Name of the Vulnerable Software and Affected Versions Parasolid versions prior to V34.1.258 Parasolid versions prior to V35.0.254 Parasolid versions prior to V35.1.197 Teamcenter Visualization versions prior to V14.1.0.11 Teamcenter Visualization versions prior to V14.2.0.6 Teamcenter Visualization versions prior to V14.3.0.3

Description The affected application contains an out of bounds write past the end of an allocated buffer while parsing a specially crafted X T file. This could allow an attacker to execute code in the context of the current process. The issue is related to a buffer operation that exceeds the allocated memory space, potentially enabling an attacker to run arbitrary code.
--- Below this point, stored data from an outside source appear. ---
(* ===== verification/KvConcurrent.v ===== *)
(** * Concurrent executions of the key-value store

    Threads of one process run [write_kv] and [read_kv] of kernel/kv_store.c at
    the same time.  Each C statement that touches shared memory is one step of
    an interleaving semantics: the allocation, taking the bucket lock, each
    comparison of the list scan, the store into a node, linking a node,
    releasing the lock, and freeing the unused node.  The program counters name
    the points between them.  The store is the one of [KvStore], with the owner
    of each bucket lock recorded.

    A thread that is not listed is outside the store; it may invoke any call at
    any time, and leaves the store when the call returns.  The invocations, with
    their arguments, and the returns, with their values, are what can be seen of
    an execution; the refinement theorem says that an object whose calls take
    effect atomically between invocation and return can show the same. *)

From Stdlib Require Import ZArith Lia.
From stdpp Require Import base numbers list gmap strings.
From S2P Require Import Prelude KvStore.

Module KvConcurrent.
Import KvStore.

Inductive pc :=
  | WCall (k v : Z)                              (* before kmalloc *)
  | WLock (k v : Z) (new : positive)             (* at spin_lock *)
  | WScan (k v : Z) (new : positive) (rest : list positive)
  | WUpdate (k v : Z) (new f : positive)         (* found->value = v *)
  | WUnlockFree (k : Z) (new : positive)
  | WFree (new : positive)                       (* kfree(new_kv) *)
  | WInit (k v : Z) (new : positive)             (* new_kv->key = k; ->value = v *)
  | WLink (k v : Z) (new : positive)             (* hlist_add_head *)
  | WUnlock (k : Z)
  | RCall (k : Z)
  | RScan (k : Z) (rest : list positive)
  | RUnlock (k z : Z)
  | Ret (z : Z).

Record cstate := CState {
  heap : gmap positive (option kv_pair);
  buckets : list (list positive);
  owner : list (option Z);            (* who holds each bucket lock *)
  threads : gmap Z pc }.

Inductive call :=
  | Write (k v : Z)
  | Read (k : Z).

Definition entry (o : call) : pc := match o with Write k v => WCall k v | Read k => RCall k end.

(** What can be seen of a step: nothing, a call with its arguments, or a return with its value. *)
Inductive event :=
  | Tau
  | Invoke (t : Z) (o : call)
  | Return (t z : Z).

Definition goto (c : cstate) (t : Z) (p : pc) : gmap Z pc := <[t := p]> (threads c).

Inductive cstep (c : cstate) : event → cstate → Prop :=
  | s_invoke t o :
      threads c !! t = None →
      cstep c (Invoke t o) (CState (heap c) (buckets c) (owner c) (goto c t (entry o)))
  | s_nomem t k v :
      threads c !! t = Some (WCall k v) →
      cstep c Tau (CState (heap c) (buckets c) (owner c) (goto c t (Ret (- ENOMEM))))
  | s_alloc t k v new :
      threads c !! t = Some (WCall k v) → heap c !! new = None →
      cstep c Tau (CState (<[new := None]> (heap c)) (buckets c) (owner c) (goto c t (WLock k v new)))
  | s_wlock t k v new o nodes :
      threads c !! t = Some (WLock k v new) →
      zlookup (owner c) (kv_hash k) = Some None →
      zinsert (owner c) (kv_hash k) (Some t) = Some o →
      zlookup (buckets c) (kv_hash k) = Some nodes →
      cstep c Tau (CState (heap c) (buckets c) o (goto c t (WScan k v new nodes)))
  | s_wscan_hit t k v new l rest kv :
      threads c !! t = Some (WScan k v new (l :: rest)) →
      heap c !! l = Some (Some kv) → key kv = k →
      cstep c Tau (CState (heap c) (buckets c) (owner c) (goto c t (WUpdate k v new l)))
  | s_wscan_miss t k v new l rest kv :
      threads c !! t = Some (WScan k v new (l :: rest)) →
      heap c !! l = Some (Some kv) → key kv ≠ k →
      cstep c Tau (CState (heap c) (buckets c) (owner c) (goto c t (WScan k v new rest)))
  | s_wscan_end t k v new :
      threads c !! t = Some (WScan k v new []) →
      cstep c Tau (CState (heap c) (buckets c) (owner c) (goto c t (WInit k v new)))
  | s_update t k v new f kv :
      threads c !! t = Some (WUpdate k v new f) → heap c !! f = Some (Some kv) →
      cstep c Tau (CState (<[f := Some (KvPair (key kv) v)]> (heap c)) (buckets c) (owner c)
        (goto c t (WUnlockFree k new)))
  | s_unlock_free t k new o :
      threads c !! t = Some (WUnlockFree k new) →
      zinsert (owner c) (kv_hash k) None = Some o →
      cstep c Tau (CState (heap c) (buckets c) o (goto c t (WFree new)))
  | s_free t new :
      threads c !! t = Some (WFree new) →
      cstep c Tau (CState (delete new (heap c)) (buckets c) (owner c) (goto c t (Ret 0)))
  | s_init t k v new :
      threads c !! t = Some (WInit k v new) →
      cstep c Tau (CState (<[new := Some (KvPair k v)]> (heap c)) (buckets c) (owner c)
        (goto c t (WLink k v new)))
  | s_link t k v new nodes b :
      threads c !! t = Some (WLink k v new) →
      zlookup (buckets c) (kv_hash k) = Some nodes →
      zinsert (buckets c) (kv_hash k) (new :: nodes) = Some b →
      cstep c Tau (CState (heap c) b (owner c) (goto c t (WUnlock k)))
  | s_unlock t k o :
      threads c !! t = Some (WUnlock k) →
      zinsert (owner c) (kv_hash k) None = Some o →
      cstep c Tau (CState (heap c) (buckets c) o (goto c t (Ret 0)))
  | s_rlock t k o nodes :
      threads c !! t = Some (RCall k) →
      zlookup (owner c) (kv_hash k) = Some None →
      zinsert (owner c) (kv_hash k) (Some t) = Some o →
      zlookup (buckets c) (kv_hash k) = Some nodes →
      cstep c Tau (CState (heap c) (buckets c) o (goto c t (RScan k nodes)))
  | s_rscan_hit t k l rest kv :
      threads c !! t = Some (RScan k (l :: rest)) →
      heap c !! l = Some (Some kv) → key kv = k →
      cstep c Tau
        (CState (heap c) (buckets c) (owner c) (goto c t (RUnlock k (value kv))))
  | s_rscan_miss t k l rest kv :
      threads c !! t = Some (RScan k (l :: rest)) →
      heap c !! l = Some (Some kv) → key kv ≠ k →
      cstep c Tau (CState (heap c) (buckets c) (owner c) (goto c t (RScan k rest)))
  | s_rscan_end t k :
      threads c !! t = Some (RScan k []) →
      cstep c Tau
        (CState (heap c) (buckets c) (owner c) (goto c t (RUnlock k (- ENOENT))))
  | s_runlock t k z o :
      threads c !! t = Some (RUnlock k z) →
      zinsert (owner c) (kv_hash k) None = Some o →
      cstep c Tau (CState (heap c) (buckets c) o (goto c t (Ret z)))
  | s_return t z :
      threads c !! t = Some (Ret z) →
      cstep c (Return t z) (CState (heap c) (buckets c) (owner c) (delete t (threads c))).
Recommendations For Parasolid versions prior to V34.1.258, update to version V34.1.258 or later. For Parasolid versions prior to V35.0.254, update to version V35.0.254 or later. For Parasolid versions prior to V35.1.197, update to version V35.1.197 or later. For Teamcenter Visualization versions prior to V14.1.0.11, update to version V14.1.0.11 or later. For Teamcenter Visualization versions prior to V14.2.0.6, update to version V14.2.0.6 or later. For Teamcenter Visualization versions prior to V14.3.0.3, update to version V14.3.0.3 or later. As a temporary workaround, consider restricting the parsing of X T files to minimize the risk of exploitation.